▶ Exercise
Your answer should be the exact lines of the data below from the one containing "assert (Hfresh : callsOf" through the one containing "as [(Ep & Ec & _ & _) |"; please include nothing else.

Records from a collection
(** X23: When every append of a scan is fulfilled, the scan hands to
    [addDoc] the record of each incident of its reading, once and in order,
    and is then no longer suspended, whatever other scans are pending. *)
Theorem fulfilled_scan_saves_every_incident
    (now : Z) (tr : list App.Event) (random1 random2 : Q) (now' : Z) :
  let s := run (App.init now) tr in
  App.isSimulationRunning s = true ->
  App.isAuthReady s = true ->
  is_Some (App.incidentCollectionRef s) ->
  let data := App.nextData (App.governanceData s) random1 random2 now' in
  let id := App.scanCount s in
  let s' :=
    run (step s (App.TimerFired random1 random2 now'))
        (replicate (length (incidents (checkCompliance data)))
                   (App.AddDocSettled id true)) in
  callsOf id s' = recordsOf data /\
  App.pendingScans s' = App.pendingScans s.
Proof.
  intros s Hrun Hready Href data id s'.
  assert (Hbelow : pendingBelowCount s) by apply pendingBelowCount_reachable.
  assert (Hcalls : callsBelowCount s).
  { apply (reachable_ind dateParse (fun s => pendingBelowCount s /\ callsBelowCount s)).
    - split; intros x Hx; by apply elem_of_nil in Hx.
    - intros s0 e [H1 H2]. split;
        [by apply pendingBelowCount_step | by apply callsBelowCount_step]. }
  assert (Hfresh : callsOf id s = []) by (apply callsOf_fresh; [exact Hcalls | done]).
  assert (Hothers : forall sc, sc ∈ App.pendingScans s -> App.scanId sc ≠ id).
  { intros sc Hsc. specialize (Hbelow sc Hsc). subst id. lia. }
  destruct (step_effect dateParse s (App.TimerFired random1 random2 now'))
    as [(Ep & Ec & _ & _) |
        [(r1 & r2 & t & d & rest & [= <- <- <-] & Hinc & Ep & Ec & _) |
         (id' & ok & sc & [=] & _)]].
  - (* no scan was started: the reading has no incident *)
    assert (Hnil : incidents (checkCompliance data) = []).
    { revert Ep. cbn. rewrite Hrun, Hready. cbn. unfold App.runDigitalScan.
      rewrite Hrun, (bool_decide_eq_true_2 _ Href). cbn. fold data.
      destruct (checkCompliance data) as [c [| d rest]]; cbn; [done |].
      intros H. apply (f_equal length) in H. rewrite length_app in H. cbn in H. lia. }
    subst s'. unfold recordsOf. rewrite Hnil.
    cbn [length replicate App.run foldl fmap list_fmap].
    split; [| exact Ep]. by rewrite (callsOf_same id s _ Ec).
  - fold data in Hinc. subst s'. unfold recordsOf. rewrite Hinc.
    cbn [length fmap list_fmap].
    destruct (fulfilled_appends_drain rest
                (step s (App.TimerFired random1 random2 now'))
                (App.pendingScans s) id (delete "timestamp" d) [delete "timestamp" d]
                Hothers Ep) as [H1 H2].
    + rewrite (callsOf_snoc id _ _ (App.addDocCalls s) s _ Ec), Hfresh.
      by rewrite decide_True.
    + split; [exact H1 | exact H2].
Qed.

▶ Solved problem
  assert (Hfresh : callsOf id s = []) by (apply callsOf_fresh; [exact Hcalls | done]).
  assert (Hothers : forall sc, sc ∈ App.pendingScans s -> App.scanId sc ≠ id).
  { intros sc Hsc. specialize (Hbelow sc Hsc). subst id. lia. }
  destruct (step_effect dateParse s (App.TimerFired random1 random2 now'))
    as [(Ep & Ec & _ & _) |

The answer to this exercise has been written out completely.